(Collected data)
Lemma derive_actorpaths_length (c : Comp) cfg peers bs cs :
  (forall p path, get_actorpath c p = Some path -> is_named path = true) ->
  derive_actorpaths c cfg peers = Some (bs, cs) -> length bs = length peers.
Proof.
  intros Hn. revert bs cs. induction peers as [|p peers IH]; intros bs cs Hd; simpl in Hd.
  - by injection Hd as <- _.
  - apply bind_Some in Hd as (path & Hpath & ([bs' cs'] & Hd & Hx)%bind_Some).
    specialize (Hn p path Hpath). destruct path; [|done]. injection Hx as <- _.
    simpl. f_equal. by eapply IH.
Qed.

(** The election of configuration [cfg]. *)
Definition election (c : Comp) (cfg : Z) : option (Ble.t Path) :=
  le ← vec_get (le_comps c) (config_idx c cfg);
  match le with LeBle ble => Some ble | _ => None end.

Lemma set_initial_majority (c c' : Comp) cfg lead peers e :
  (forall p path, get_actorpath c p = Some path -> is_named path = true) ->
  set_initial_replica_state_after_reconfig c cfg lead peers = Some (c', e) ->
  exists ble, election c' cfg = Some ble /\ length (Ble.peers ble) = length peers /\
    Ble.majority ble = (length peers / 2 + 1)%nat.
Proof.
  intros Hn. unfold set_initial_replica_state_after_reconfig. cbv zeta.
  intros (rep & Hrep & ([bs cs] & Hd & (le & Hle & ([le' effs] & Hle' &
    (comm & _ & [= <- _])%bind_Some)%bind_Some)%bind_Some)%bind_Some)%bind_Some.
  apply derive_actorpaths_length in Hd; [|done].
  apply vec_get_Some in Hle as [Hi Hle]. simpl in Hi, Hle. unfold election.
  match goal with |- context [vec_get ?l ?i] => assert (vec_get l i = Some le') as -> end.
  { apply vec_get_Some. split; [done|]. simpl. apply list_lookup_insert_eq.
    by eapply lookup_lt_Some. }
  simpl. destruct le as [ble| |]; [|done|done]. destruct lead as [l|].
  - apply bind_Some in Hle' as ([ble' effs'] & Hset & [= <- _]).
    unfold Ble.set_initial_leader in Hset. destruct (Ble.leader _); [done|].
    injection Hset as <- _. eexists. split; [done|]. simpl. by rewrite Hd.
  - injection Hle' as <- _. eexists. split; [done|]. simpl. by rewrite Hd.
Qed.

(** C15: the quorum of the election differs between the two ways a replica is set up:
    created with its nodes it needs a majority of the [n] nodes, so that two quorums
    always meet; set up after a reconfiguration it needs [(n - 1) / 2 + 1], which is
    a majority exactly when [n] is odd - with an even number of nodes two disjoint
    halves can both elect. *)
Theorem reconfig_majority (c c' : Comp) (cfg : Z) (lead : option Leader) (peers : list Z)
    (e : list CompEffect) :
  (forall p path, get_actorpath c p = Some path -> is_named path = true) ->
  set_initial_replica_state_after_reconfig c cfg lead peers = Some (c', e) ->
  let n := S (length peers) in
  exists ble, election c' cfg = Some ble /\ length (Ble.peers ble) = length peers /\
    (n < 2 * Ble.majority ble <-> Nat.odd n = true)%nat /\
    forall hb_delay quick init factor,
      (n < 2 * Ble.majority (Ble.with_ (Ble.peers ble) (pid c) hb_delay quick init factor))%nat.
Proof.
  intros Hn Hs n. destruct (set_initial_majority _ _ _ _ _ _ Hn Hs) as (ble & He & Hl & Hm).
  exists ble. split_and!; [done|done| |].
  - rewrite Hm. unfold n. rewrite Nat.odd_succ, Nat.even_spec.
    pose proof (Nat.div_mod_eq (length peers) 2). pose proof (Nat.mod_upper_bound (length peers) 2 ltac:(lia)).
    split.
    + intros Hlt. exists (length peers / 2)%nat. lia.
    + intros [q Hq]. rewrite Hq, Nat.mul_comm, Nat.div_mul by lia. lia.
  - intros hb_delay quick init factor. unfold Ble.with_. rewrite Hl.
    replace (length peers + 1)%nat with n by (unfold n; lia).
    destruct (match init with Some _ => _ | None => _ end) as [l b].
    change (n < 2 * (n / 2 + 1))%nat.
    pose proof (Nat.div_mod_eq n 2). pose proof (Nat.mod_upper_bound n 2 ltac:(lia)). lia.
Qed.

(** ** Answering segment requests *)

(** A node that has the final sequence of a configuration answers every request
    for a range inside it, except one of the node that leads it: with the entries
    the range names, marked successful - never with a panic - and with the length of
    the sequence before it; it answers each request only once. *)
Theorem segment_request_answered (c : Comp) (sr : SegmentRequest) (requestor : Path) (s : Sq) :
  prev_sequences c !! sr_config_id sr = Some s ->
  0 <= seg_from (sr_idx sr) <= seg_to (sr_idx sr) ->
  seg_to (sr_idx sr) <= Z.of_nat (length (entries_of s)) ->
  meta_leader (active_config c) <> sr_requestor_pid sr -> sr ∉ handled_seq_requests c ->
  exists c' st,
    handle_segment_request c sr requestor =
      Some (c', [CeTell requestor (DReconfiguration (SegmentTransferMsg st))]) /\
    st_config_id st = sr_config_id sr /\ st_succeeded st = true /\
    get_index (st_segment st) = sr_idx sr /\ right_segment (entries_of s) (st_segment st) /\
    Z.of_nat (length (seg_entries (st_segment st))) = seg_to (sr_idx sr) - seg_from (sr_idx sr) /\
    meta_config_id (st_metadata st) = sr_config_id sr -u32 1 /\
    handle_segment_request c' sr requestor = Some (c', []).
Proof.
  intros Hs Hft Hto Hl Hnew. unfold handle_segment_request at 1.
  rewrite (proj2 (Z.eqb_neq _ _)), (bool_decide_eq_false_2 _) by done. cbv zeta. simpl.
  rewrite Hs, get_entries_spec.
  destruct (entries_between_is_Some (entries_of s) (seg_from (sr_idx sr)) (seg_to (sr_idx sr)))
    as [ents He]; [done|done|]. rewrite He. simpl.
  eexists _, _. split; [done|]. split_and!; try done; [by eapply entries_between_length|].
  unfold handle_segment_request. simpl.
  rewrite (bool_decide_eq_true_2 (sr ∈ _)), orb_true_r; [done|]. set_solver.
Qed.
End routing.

* * *

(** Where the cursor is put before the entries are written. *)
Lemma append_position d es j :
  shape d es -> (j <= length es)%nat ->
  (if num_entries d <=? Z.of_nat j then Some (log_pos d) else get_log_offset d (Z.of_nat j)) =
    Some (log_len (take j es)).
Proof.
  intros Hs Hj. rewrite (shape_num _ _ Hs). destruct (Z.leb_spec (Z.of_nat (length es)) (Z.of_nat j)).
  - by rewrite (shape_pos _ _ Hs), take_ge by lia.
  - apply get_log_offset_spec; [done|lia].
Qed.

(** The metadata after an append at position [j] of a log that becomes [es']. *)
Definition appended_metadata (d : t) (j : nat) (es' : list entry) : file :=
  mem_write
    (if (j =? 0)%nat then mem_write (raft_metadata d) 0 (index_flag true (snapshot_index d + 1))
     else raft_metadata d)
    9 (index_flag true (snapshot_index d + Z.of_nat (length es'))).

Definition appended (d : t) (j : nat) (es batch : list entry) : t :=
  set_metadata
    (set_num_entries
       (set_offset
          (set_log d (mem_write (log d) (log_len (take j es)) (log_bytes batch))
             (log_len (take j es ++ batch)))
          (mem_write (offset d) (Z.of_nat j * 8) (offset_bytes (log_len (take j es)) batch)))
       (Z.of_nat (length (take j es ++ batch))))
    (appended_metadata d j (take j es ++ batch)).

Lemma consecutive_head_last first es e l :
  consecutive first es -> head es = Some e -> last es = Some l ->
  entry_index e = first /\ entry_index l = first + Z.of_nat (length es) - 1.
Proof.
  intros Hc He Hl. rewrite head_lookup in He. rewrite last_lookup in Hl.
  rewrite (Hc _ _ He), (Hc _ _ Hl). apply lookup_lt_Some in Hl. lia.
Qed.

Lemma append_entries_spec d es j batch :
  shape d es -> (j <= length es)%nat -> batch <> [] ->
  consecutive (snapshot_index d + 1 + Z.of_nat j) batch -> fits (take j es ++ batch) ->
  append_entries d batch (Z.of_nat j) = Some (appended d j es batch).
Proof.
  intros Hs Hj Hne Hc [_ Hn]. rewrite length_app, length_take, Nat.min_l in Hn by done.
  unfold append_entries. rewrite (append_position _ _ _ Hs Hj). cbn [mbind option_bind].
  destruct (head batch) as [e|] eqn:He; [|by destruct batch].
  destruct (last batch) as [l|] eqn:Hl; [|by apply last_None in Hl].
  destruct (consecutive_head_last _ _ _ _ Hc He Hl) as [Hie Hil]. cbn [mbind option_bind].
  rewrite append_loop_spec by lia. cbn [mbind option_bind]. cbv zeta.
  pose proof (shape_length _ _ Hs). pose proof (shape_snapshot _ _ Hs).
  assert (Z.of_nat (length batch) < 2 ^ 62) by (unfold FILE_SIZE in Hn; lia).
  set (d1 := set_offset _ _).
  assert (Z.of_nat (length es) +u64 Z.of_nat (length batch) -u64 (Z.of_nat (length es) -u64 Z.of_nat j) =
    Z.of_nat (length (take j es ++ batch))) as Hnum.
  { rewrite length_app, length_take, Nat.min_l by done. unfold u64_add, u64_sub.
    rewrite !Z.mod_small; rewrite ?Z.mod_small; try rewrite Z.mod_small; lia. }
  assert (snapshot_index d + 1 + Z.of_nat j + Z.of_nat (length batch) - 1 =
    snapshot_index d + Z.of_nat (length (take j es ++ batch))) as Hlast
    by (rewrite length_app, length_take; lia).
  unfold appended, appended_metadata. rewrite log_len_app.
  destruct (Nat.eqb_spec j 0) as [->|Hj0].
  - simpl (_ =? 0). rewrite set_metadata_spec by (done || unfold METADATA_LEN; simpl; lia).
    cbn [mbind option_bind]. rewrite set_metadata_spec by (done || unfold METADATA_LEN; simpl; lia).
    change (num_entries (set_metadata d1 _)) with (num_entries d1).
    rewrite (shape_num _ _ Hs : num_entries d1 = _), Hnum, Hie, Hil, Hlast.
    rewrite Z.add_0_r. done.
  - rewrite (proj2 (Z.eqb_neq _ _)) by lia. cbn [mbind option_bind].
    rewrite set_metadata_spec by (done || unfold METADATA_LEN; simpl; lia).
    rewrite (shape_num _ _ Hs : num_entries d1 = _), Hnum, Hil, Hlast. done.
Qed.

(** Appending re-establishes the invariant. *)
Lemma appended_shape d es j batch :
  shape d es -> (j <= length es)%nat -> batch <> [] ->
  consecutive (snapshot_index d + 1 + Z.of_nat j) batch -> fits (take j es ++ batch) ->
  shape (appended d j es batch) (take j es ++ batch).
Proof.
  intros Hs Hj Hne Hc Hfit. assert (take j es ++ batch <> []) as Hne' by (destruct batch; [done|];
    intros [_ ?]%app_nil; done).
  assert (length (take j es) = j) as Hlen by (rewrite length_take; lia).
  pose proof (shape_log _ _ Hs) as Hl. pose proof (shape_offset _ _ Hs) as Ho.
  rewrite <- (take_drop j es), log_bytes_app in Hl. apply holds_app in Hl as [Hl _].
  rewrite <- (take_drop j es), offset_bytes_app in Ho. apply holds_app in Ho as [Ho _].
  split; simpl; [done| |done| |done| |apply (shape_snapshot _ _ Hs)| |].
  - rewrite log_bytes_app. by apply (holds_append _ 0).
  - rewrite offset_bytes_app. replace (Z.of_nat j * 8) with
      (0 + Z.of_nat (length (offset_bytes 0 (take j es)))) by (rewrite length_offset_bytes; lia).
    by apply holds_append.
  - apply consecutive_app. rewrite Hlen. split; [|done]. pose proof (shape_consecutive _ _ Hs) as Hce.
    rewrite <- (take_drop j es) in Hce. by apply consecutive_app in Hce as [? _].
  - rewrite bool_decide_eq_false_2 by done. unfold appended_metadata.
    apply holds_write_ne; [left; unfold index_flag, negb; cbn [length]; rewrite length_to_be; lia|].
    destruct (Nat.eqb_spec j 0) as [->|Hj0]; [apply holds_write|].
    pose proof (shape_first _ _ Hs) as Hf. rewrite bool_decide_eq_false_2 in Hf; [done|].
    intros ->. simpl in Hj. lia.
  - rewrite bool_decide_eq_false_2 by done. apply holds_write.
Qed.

# Exercise prompt
Begin at the line above that has "Lemma derive_actorpaths_length (c" and stop after the line that has "always meet; set", copying each line exactly and adding nothing else.

# Exercise output
Lemma derive_actorpaths_length (c : Comp) cfg peers bs cs :
  (forall p path, get_actorpath c p = Some path -> is_named path = true) ->
  derive_actorpaths c cfg peers = Some (bs, cs) -> length bs = length peers.
Proof.
  intros Hn. revert bs cs. induction peers as [|p peers IH]; intros bs cs Hd; simpl in Hd.
  - by injection Hd as <- _.
  - apply bind_Some in Hd as (path & Hpath & ([bs' cs'] & Hd & Hx)%bind_Some).
    specialize (Hn p path Hpath). destruct path; [|done]. injection Hx as <- _.
    simpl. f_equal. by eapply IH.
Qed.

(** The election of configuration [cfg]. *)
Definition election (c : Comp) (cfg : Z) : option (Ble.t Path) :=
  le ← vec_get (le_comps c) (config_idx c cfg);
  match le with LeBle ble => Some ble | _ => None end.

Lemma set_initial_majority (c c' : Comp) cfg lead peers e :
  (forall p path, get_actorpath c p = Some path -> is_named path = true) ->
  set_initial_replica_state_after_reconfig c cfg lead peers = Some (c', e) ->
  exists ble, election c' cfg = Some ble /\ length (Ble.peers ble) = length peers /\
    Ble.majority ble = (length peers / 2 + 1)%nat.
Proof.
  intros Hn. unfold set_initial_replica_state_after_reconfig. cbv zeta.
  intros (rep & Hrep & ([bs cs] & Hd & (le & Hle & ([le' effs] & Hle' &
    (comm & _ & [= <- _])%bind_Some)%bind_Some)%bind_Some)%bind_Some)%bind_Some.
  apply derive_actorpaths_length in Hd; [|done].
  apply vec_get_Some in Hle as [Hi Hle]. simpl in Hi, Hle. unfold election.
  match goal with |- context [vec_get ?l ?i] => assert (vec_get l i = Some le') as -> end.
  { apply vec_get_Some. split; [done|]. simpl. apply list_lookup_insert_eq.
    by eapply lookup_lt_Some. }
  simpl. destruct le as [ble| |]; [|done|done]. destruct lead as [l|].
  - apply bind_Some in Hle' as ([ble' effs'] & Hset & [= <- _]).
    unfold Ble.set_initial_leader in Hset. destruct (Ble.leader _); [done|].
    injection Hset as <- _. eexists. split; [done|]. simpl. by rewrite Hd.
  - injection Hle' as <- _. eexists. split; [done|]. simpl. by rewrite Hd.
Qed.

(** C15: the quorum of the election differs between the two ways a replica is set up:
    created with its nodes it needs a majority of the [n] nodes, so that two quorums
    always meet; set up after a reconfiguration it needs [(n - 1) / 2 + 1], which is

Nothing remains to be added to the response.